**Problem statement:** Entries follow. Give back exactly the lines starting at the one containing "the count of" and ending at the one containing "after the new", and no other lines.

Extracted data entries
========
(* ===== verification/Prelude.v ===== *)
(** * sylar: a verification development

    sylar is a C++ server framework: a logging system whose loggers are
    configured at run time, a registry of typed configuration variables
    that YAML documents are loaded into, fibers on ucontext, a thread class,
    and the beginning of a fiber scheduler.  This library models the code
    under src/sylar as executable definitions and proves what makes each
    part correct.

    ** The parts and how they interact

    A [Logger] filters events by level and hands them to its appenders, or
    to the root logger when it has none; an appender formats an event with
    a [LogFormatter], which is compiled from a pattern.  [LoggerManager] is
    the singleton that owns the loggers.  [ConfigVar]s are kept by name in
    [Config]; [LexicalCast] turns their values into text and back, through
    yaml-cpp; [Config::LoadFromYaml] assigns the variables a document
    names, and an assignment calls the variable's listeners.  One variable,
    "logs", holds the description of the loggers, and its listener
    reconfigures them.  Errors of the configuration are logged, so [Config]
    is a client of the logging system.  [Fiber], [Thread] and [Scheduler]
    stand on their own here: of the logging system they use only messages.

    ** Files

    - [Prelude] (this file): the effect monad, its program logics [wp]
      (returns normally), [wpx] (returns or throws) and [wlp] (partial), hints, generic lemmas.
    - [CppStd]: characters, strings, ordered sets and maps of the standard
      library.  [Yaml]: yaml-cpp as a class of operations with its documented
      laws; [YamlDemo]: an instance of it, so that the laws can hold.
    - [Lock]: the lock classes and scoped guards of thread.h, generic in the
      guarded object, over a table of the locks the running thread holds.
    - [LogLevel], [LogFormatter], [FormatterGrammar]: levels and events, the
      pattern scanner [LogFormatter::init] and the items (log.cc), the
      grammar the scanner accepts.
    - [Logger], [LoggerInv], [LoggerThm]: appenders, loggers, manager and
      macros (log.h, log.cc) on a heap [World] of shared objects, files and
      streams; its invariant [log_wf] and the rules for each operation; the
      theorems.  [LogLine]: a reader of log lines in the default pattern.
      [LogConc]: the calls of several threads, interleaved at their lock
      operations and accesses to shared lists, with iterators that become
      invalid when the list changes.
    - [LexicalCast]: the templates of config.h.
    - [Config], [ConfigInv], [ConfigThm], [ConfigSpec], [ConfigDemo]: [ConfigVar]
      and [Config] (config.h, config.cc) over any set of value types and any
      logging service (classes [CfgTypes] and [LogService]); invariant, rules,
      theorems, concrete configurations.  [ConfigLog]: the modelled logging
      system is such a service.  [ConfigConc]: the calls of several threads
      on one variable, and of concurrent registrations, interleaved.
    - [LogConfig], [LogConfigCast], [LogYaml], [LogConfigThm], [LogIniter],
      [LogDocument], [LogConfigDemo]: [LogDefine], its casts, the toYamlString methods, the
      listener of "logs" and the static objects that install it (log.cc);
      [LogYaml] reads back what the loggers print, [LogIniter] follows a
      text through [fromString] to the loggers, [LogDocument] a document with
      entries for other variables too.
    - [Fiber], [FiberInv], [FiberThm], [FiberSpec], [FiberType], [FiberDemo]:
      fibers of one thread (fiber.h, fiber.cc), as a machine whose steps are
      the calls of the class; [polite] (in [FiberInv]) says which calls
      follow the rules of the class, [FiberType] has what holds in every
      program, polite or not.
    - [Thread]: [CASLock] as interleaved steps.  [ThreadStart]: the hand-over
      between the constructor of [Thread] and [Thread::run] (thread.cc).
    - [Scheduler]: the task queue (scheduler.h).  [Util]: stack traces (util.cc).

    ** Modelling

    A method is a function of the monad [M]: it takes the state and returns
    a value, throws (keeping its changes), or is stuck: blocked on a lock the
    thread itself holds, at a failed assertion, or undefined.  Objects that
    the code shares through [std::shared_ptr] live in heaps and are passed by
    address.  Names are those of the source, with the class as a prefix where
    a method's name is not unique; record fields keep their [m_] names where
    they do not clash.  Integers are [Z], with [wrapU] where the code wraps.
    The build is the one of the CMake files: [SYLAR_LOG_MUTEX],
    [SYLAR_LOG_FILE_APPEND] and [SYLAR_CONFIG_RWMUTEX] are defined; fibers
    are modelled with and without [SYLAR_FIBER_RETURN_USE_UCLINK] (class
    [FiberBuild]).

    The sequential models (the monad) say exactly what one thread's calls do,
    and block where the thread itself holds the lock it asks for.  The
    concurrent ones ([Thread], [ThreadStart], [ConfigConc], [LogConc]) are
    step relations over the threads' positions, at the granularity of lock
    operations and of the accesses between them; a thread that waits has no
    step, so that a deadlock is a state without steps that is not finished.

    ** What the theorems show

    - Formatter: the scanner terminates, accepts exactly the grammar's
      patterns and parses a printed token list into its items; a pattern
      ending in a closing brace is rejected.
    - Logging: every reachable state satisfies the invariant and every valid
      call returns (no deadlock, no null pointer); an event reaches exactly
      the appenders it should and, on healthy streams, each destination grows
      by the formatted texts, from which the fields can be read back; as long
      as streams append, nothing that was written is lost; the manager's
      look-up is stable; with several threads that call neither
      [clearAppenders] nor [getAppenders], objects are accessed under their
      locks, no iterator becomes invalid and every schedule ends with all
      calls returned (locks are taken in the order manager, logger, root
      logger, appender); three properties state where the code does less
      than it means to ([Logger::setFormatter], a stream that has failed,
      [clearAppenders] and [getAppenders], which take no lock).
    - Configuration: with listeners that return and leave the configuration
      alone, operations are safe in any order, loading a document refines
      assignments to an abstract map (the last readable entry wins) and
      [setValue] notifies listeners in order and then stores; what listeners
      that throw or call back do; look-up, listeners; every container cast
      round-trips; with several threads, listeners and readers are given the
      value the variable has, every call returns (listeners may throw, but
      not block or call back), and what the locking does not give
      ([ConfigVar_races]).
    - Logging configuration: definitions round-trip through text (up to a
      stated normalisation), what the loggers print is read back as their
      description, the listener brings the loggers in line with the
      new definitions, and so does loading a document.
    - Fibers: programs that follow the class's rules never fail an assertion
      or resume a context twice; states, counters and identifiers agree with
      what runs; a suspended fiber keeps its context; a fiber runs to its end;
      the count of live fibers is exact in any program; two properties show
      what happens when the rules are broken.
    - Threads: [CASLock] excludes; the constructor of [Thread] returns, only
      after the new thread has finished with the object; [run] never touches
      a destroyed object, the callback can.
    - Scheduler and stack traces: the queue is first in, first out and wakes
      the pool exactly when it was empty; [Backtrace] for every [skip].

    ** Fuel

    [LogFormatter::init] is run with one iteration per character plus one
    ([init_loop_terminates]).  [Logger::log] follows [m_root] pointers; it is
    run with one level per logger plus one, which suffices because every
    recursive call holds one more logger's lock (and, in a well-formed state,
    the depth is at most two; [log_system_safe] has no case that runs out).
    The other definitions are structurally recursive, or step relations;
    [ConfigVar_calls_return] and [log_calls_return] bound the length of every
    execution of the latter.

    ** Not modelled

    Memory orders and the unsynchronised reads of levels and time stamps; the
    contents of formatters and streams in the concurrent models (the
    sequential ones have them); callbacks of a [ConfigVar] that call back
    into it from several threads; what a program does after a failed
    [SYLAR_ASSERT] in a build with [NDEBUG], where it goes on (here it stops);
    allocation failures; texts that are not valid UTF-8 (yaml-cpp's laws are
    taken to hold for all texts); the reference counts of loggers and
    appenders, and so the destructor of [FileLogAppender];
    [Scheduler]'s [schedule(begin, end)], which does not compile;
    [SingletonPtr], which is not used; the test programs; static
    initialisation order.

    ** Plan

    Next: refinement between [ConfigConc] and the sequential [setValue], and
    between [LogConc] and [Logger]; the life time of appenders. *)

From Stdlib Require Export Ascii.
From stdpp Require Export base tactics list strings gmap pretty sorting.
========
**Exercise output:**
      the count of live fibers is exact in any program; two properties show
      what happens when the rules are broken.
    - Threads: [CASLock] excludes; the constructor of [Thread] returns, only
      after the new thread has finished with the object; [run] never touches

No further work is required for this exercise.